Review: A Guide to Folktales in Fragile Dialects

Catherynne M. Valente has been in the business of reworking and complicating pervasive cultural myths for some time – whether that’s uncovering cycles of abuse at the heart of classic fairytales as she does in Six-Gun Snow White, or criticising the treatment of women in superhero narratives in The Refrigerator Monologues. Her poetry collection A Guide to Folktales in Fragile Dialects is a very early effort, published in 2008, after her breakthrough Orphan’s Tales duology but before most of her better-known novels. As its title suggests, it’s a book that deconstructs, and then reconstructs, well-known fairytales, myths and legends in surprising and revealing ways, often restoring agency to traditionally passive female characters, or inserting new female viewpoints where none previously existed.

Take, for example, the poem “The Descent of the Corn-Queen of the Mid-West”, which begins, “Hades is a place I know in Ohio…” It’s an unsettling update of the Hades and Persephone myth, in which the Persephone figure is a woman from modern-day America; the contrast it draws between bright, mundane modernity and the Greek classicism of Hades (“Ascaphalus talks shop with me/at the Farmer’s Market”) brings her displacement from the land of the living to the world of the dead into sharp focus.

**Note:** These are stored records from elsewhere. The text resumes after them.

(** ** Replayed messages *)

(** C5: in the agent loop modelled from the specification, replaying the
    inbound message that the session already contains as its last message
    is a no-op: the session (messages, stage) is returned as it is and no
    turn is resolved. The duplicate is detected by identity, not by content:
    the last entry is the replayed one when it records the identity of the
    inbound message, whatever its content, and an inbound message with
    another identity is appended and resolved in one turn, whatever its
    text, the text of the last message included. *)
Theorem replayed_message_is_a_noop
    (resolve : list AgentLoop.Entry -> SessionStore.Stage ->
               list AgentLoop.Entry * SessionStore.Stage)
    (s : AgentLoop.Session) (m other : AgentLoop.Inbound)
    (e : AgentLoop.Entry) :
  last (AgentLoop.entries s) = Some e ->
  AgentLoop.inbound e = Some (AgentLoop.identity m) ->
  let appended := AgentLoop.entries s ++ [AgentLoop.entry_of other] in
  AgentLoop.handle_message resolve s m = (s, 0%nat)
  /\ (AgentLoop.identity other <> AgentLoop.identity m ->
      AgentLoop.handle_message resolve s other =
      ({| AgentLoop.entries :=
            appended ++ fst (resolve appended (AgentLoop.stage s));
          AgentLoop.stage := snd (resolve appended (AgentLoop.stage s)) |},
       1%nat)).
Proof.
  intros Hlast Hid. cbv zeta.
  unfold AgentLoop.handle_message, AgentLoop.replayed. rewrite Hlast, Hid.
  rewrite String.eqb_refl. split; [reflexivity|].
  intros Hne.
  destruct (String.eqb (AgentLoop.identity m) (AgentLoop.identity other)) eqn:E.
  - apply String.eqb_eq in E. congruence.
  - destruct (resolve _ _); reflexivity.
Qed.

Lemma replayed_message_is_a_noop_witness :
  last (AgentLoop.entries AgentLoop.sample)
  = Some (AgentLoop.entry_of
            {| AgentLoop.identity := "m1"; AgentLoop.text := "Hello" |})
  /\ AgentLoop.handle_message AgentLoop.echo AgentLoop.sample
       {| AgentLoop.identity := "m1"; AgentLoop.text := "Hello" |}
     = (AgentLoop.sample, 0%nat)
  /\ snd (AgentLoop.handle_message AgentLoop.echo AgentLoop.sample
            {| AgentLoop.identity := "m2"; AgentLoop.text := "Hello" |})
     = 1%nat.
Proof.
  destruct (replayed_message_is_a_noop AgentLoop.echo AgentLoop.sample
              {| AgentLoop.identity := "m1"; AgentLoop.text := "Hello" |}
              {| AgentLoop.identity := "m2"; AgentLoop.text := "Hello" |}
              _ eq_refl eq_refl) as [H1 H2].
  split; [reflexivity|]. split; [exact H1|].
  rewrite H2; [reflexivity | discriminate].
Defined.

(** ** The coding challenge on the page *)

Section ChallengeProperties.

Variable server : list Request -> Request -> Reply.
Variable authToken : option string.
Variable now : Z.
Variables uuid0 uuid : string.
Variable stopRecording : Outcome (option AudioData).
Variable getAudioBase64 : string -> Outcome (option string).
Variable initRecording : Outcome bool.

Ltac monad :=
  unfold rendered, recordResponse, tryFinally, tryCatch, bind, when, ret, throw,
    lift, dispatch, modify, setMessageInput, setIsWaitingForCodingChallenge,
    setShowPermissionHelp.

Ltac simp :=
  cbn -[reducer Js.truthy is_coding_stage startInterview continueInterview
        continueAfterCodingChallenge transcribeAndRespond String.eqb Js.trim
        String.append Js.show Z.eqb] in *.

Lemma recordResponse_records response c w :
  Js.truthy (Data.interview_stage response) = true ->
  is_coding_stage (Js.show (Data.interview_stage response)) = true ->
  Data.codingChallengeDetail response = Some c ->
  let w' := fst (recordResponse uuid0 uuid response w) in
  currentCodingChallenge (ctx w') = Some c
  /\ interviewStage (ctx w') = Js.show (Data.interview_stage response).
Proof.
  intros Hs Hc Hd. cbv zeta. monad. rewrite Hs, Hc, Hd.
  destruct (Js.truthy (Data.response response)); simpl; auto.
Qed.

Lemma handleSendMessage_records data c w :
  String.eqb (Js.trim (messageInput (chat w))) "" = false ->
  (forall h r, server h r = Ok data) ->
  (Js.truthy (sessionId (ctx w)) = true ->
   isWaitingForCodingChallenge (chat w) = false
   /\ Js.truthy (userId (ctx w)) = true) ->
  Js.truthy (Data.interview_stage data) = true ->
  is_coding_stage (Js.show (Data.interview_stage data)) = true ->
  Data.coding_challenge_detail data = Some c ->
  let w' := fst (handleSendMessage server authToken uuid0 uuid w) in
  currentCodingChallenge (ctx w') = Some c
  /\ interviewStage (ctx w') = Js.show (Data.interview_stage data).
Proof.
  intros Hb Hok Hids Hs Hc Hd. cbv zeta.
  unfold handleSendMessage, rendered. rewrite Hb.
  destruct (Js.truthy (sessionId (ctx w))) eqn:Hsid.
  - destruct (Hids eq_refl) as [Hw Hu]. rewrite Hw.
    monad. simp. rewrite continueInterview_run. simp. rewrite Hsid, Hu. simp.
    rewrite Hok. simp.
    destruct (Js.truthy (Data.response data)); simp;
      rewrite Hs; simp; rewrite Hc, Hd; simp; auto.
  - monad. simp. rewrite startInterview_run. simp.
    rewrite Hok. simp.
    destruct (Js.truthy (Data.session_id data)); simp;
      destruct (Js.truthy (Data.response data)); simp;
      rewrite Hs; simp; rewrite Hc, Hd; simp; auto.
Qed.

Lemma stageEffect_waits c w :
  Editor.currentChallengeDetails (editor w) = Some c ->
  interviewStage (ctx (fst (stageEffect uuid0 uuid w))) =
  "coding_challenge_waiting".
Proof.
  intros Hc. unfold stageEffect, rendered. rewrite Hc. simpl.
  destruct (String.eqb (interviewStage (ctx w)) "coding_challenge_waiting")
    eqn:E; simpl; [|reflexivity].
  now apply String.eqb_eq.
Qed.

Lemma handleVoiceRecording_challenge b audio data w :
  stopRecording = Returned (Some {| blob := Some b |}) ->
  getAudioBase64 b = Returned audio ->
  Js.truthy audio = true ->
  (forall h r, server h r = Ok data) ->
  Js.truthy (Data.transcription data) = true ->
  Js.truthy (Data.interview_stage data) = true ->
  let w' := fst (handleVoiceRecording server authToken now uuid0 uuid
                   stopRecording getAudioBase64 initRecording true w) in
  currentCodingChallenge (ctx w') =
  if String.eqb (Js.show (Data.interview_stage data)) "coding_challenge"
  then match Data.coding_challenge_detail data with
       | Some c => Some c
       | None => currentCodingChallenge (ctx w)
       end
  else None.
Proof.
  intros Hstop Hb64 Haudio Hok Ht Hs. cbv zeta.
  unfold handleVoiceRecording, rendered. rewrite Hstop.
  monad. simp. rewrite Hb64, Haudio. simp.
  rewrite transcribeAndRespond_run, Haudio. simp.
  rewrite Hok. simp. rewrite Ht. simp. rewrite Hs. simp.
  destruct (String.eqb (Js.show (Data.interview_stage data)) "coding_challenge");
    simp.
  - destruct (Data.coding_challenge_detail data); simp; reflexivity.
  - destruct (currentCodingChallenge (ctx w)) eqn:Hcc; simp; auto.
Qed.

(** C6: when the response read by handleSendMessage carries stage
    'coding_challenge' or 'coding_challenge_waiting' together with a
    challenge detail, that detail becomes the current coding challenge and
    the stage is the response's (for the answers to /interview and
    /interview/{session_id} the detail is the server's
    coding_challenge_detail); once a challenge is loaded in the editor, its
    stage effect leaves the client stage at 'coding_challenge_waiting'; in
    the voice flow a response with stage 'coding_challenge' and a detail
    records it, and a response with any other stage clears the active
    challenge. *)
Theorem coding_challenge_is_recorded (data : Data.t) (c : Challenge)
    (b : string) (audio : option string) (w : World) :
  Js.truthy (Data.interview_stage data) = true ->
  let stage := Js.show (Data.interview_stage data) in
  (is_coding_stage stage = true ->
   Data.codingChallengeDetail data = Some c ->
   let w' := fst (recordResponse uuid0 uuid data w) in
   currentCodingChallenge (ctx w') = Some c /\ interviewStage (ctx w') = stage)
  /\ (String.eqb (Js.trim (messageInput (chat w))) "" = false ->
      (forall h r, server h r = Ok data) ->
      (Js.truthy (sessionId (ctx w)) = true ->
       isWaitingForCodingChallenge (chat w) = false
       /\ Js.truthy (userId (ctx w)) = true) ->
      is_coding_stage stage = true ->
      Data.coding_challenge_detail data = Some c ->
      let w' := fst (handleSendMessage server authToken uuid0 uuid w) in
      currentCodingChallenge (ctx w') = Some c /\ interviewStage (ctx w') = stage)
  /\ (Editor.currentChallengeDetails (editor w) = Some c ->
      interviewStage (ctx (fst (stageEffect uuid0 uuid w))) =
      "coding_challenge_waiting")
  /\ (stopRecording = Returned (Some {| blob := Some b |}) ->
      getAudioBase64 b = Returned audio ->
      Js.truthy audio = true ->
      (forall h r, server h r = Ok data) ->
      Js.truthy (Data.transcription data) = true ->
      let w' := fst (handleVoiceRecording server authToken now uuid0 uuid
                       stopRecording getAudioBase64 initRecording true w) in
      (stage = "coding_challenge" ->
       Data.coding_challenge_detail data = Some c ->
       currentCodingChallenge (ctx w') = Some c)
      /\ (stage <> "coding_challenge" ->
          currentCodingChallenge (ctx w') = None)).
Proof.
  intros Hs. cbv zeta. split; [|split; [|split]].
  - intros Hc Hd. now apply recordResponse_records.
  - intros Hb Hok Hids Hc Hd. now apply handleSendMessage_records.
  - apply stageEffect_waits.
  - intros Hstop Hb64 Haudio Hok Ht.
    pose proof (handleVoiceRecording_challenge b audio data w Hstop Hb64 Haudio
                  Hok Ht Hs) as H. cbv zeta in H.
    split.
    + intros Hstage Hd. rewrite H, Hstage, Hd. reflexivity.
    + intros Hstage. rewrite H.
      destruct (String.eqb _ _) eqn:E; [|reflexivity].
      apply String.eqb_eq in E. contradiction.
Qed.

End ChallengeProperties.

The dead’s refrain of “Don’t you know these are your fruits?/Don’t you know these are your flowers?” is a sinister and ever-present reminder of her inevitable fate – and, by extension, of our own mortality.

Scattered throughout the collection are little prose pieces, presented as descriptions of stories by a folklore researcher. What unites these tales is that they are all told by women or feature women prominently, and there are often esoteric traditions around their transmission: one is told only by youngest daughters, for example, and another is told by women to their prospective husbands, their reactions to the story indicating their suitability as partners. The effect is a sense of secrecy and power: these women have control of the narrative in a way that feels somewhat radical in our own patriarchal context.

Of course, the work that Valente is doing here is not particularly unusual: she’s following in the footsteps of authors like Angela Carter and, on the theoretical side, Sandra Gilbert and Susan Gubar. Valente’s command of voice and language, which is so noticeable in novels like Palimpsest and Radiance, has not yet developed fully here, and somehow the flowing poetry of her prose is actually less remarkable – less memorable – in actual poetic form. A Guide to Folktales in Fragile Dialects has some worthwhile things to say, but it’s ultimately, I think, a minor work.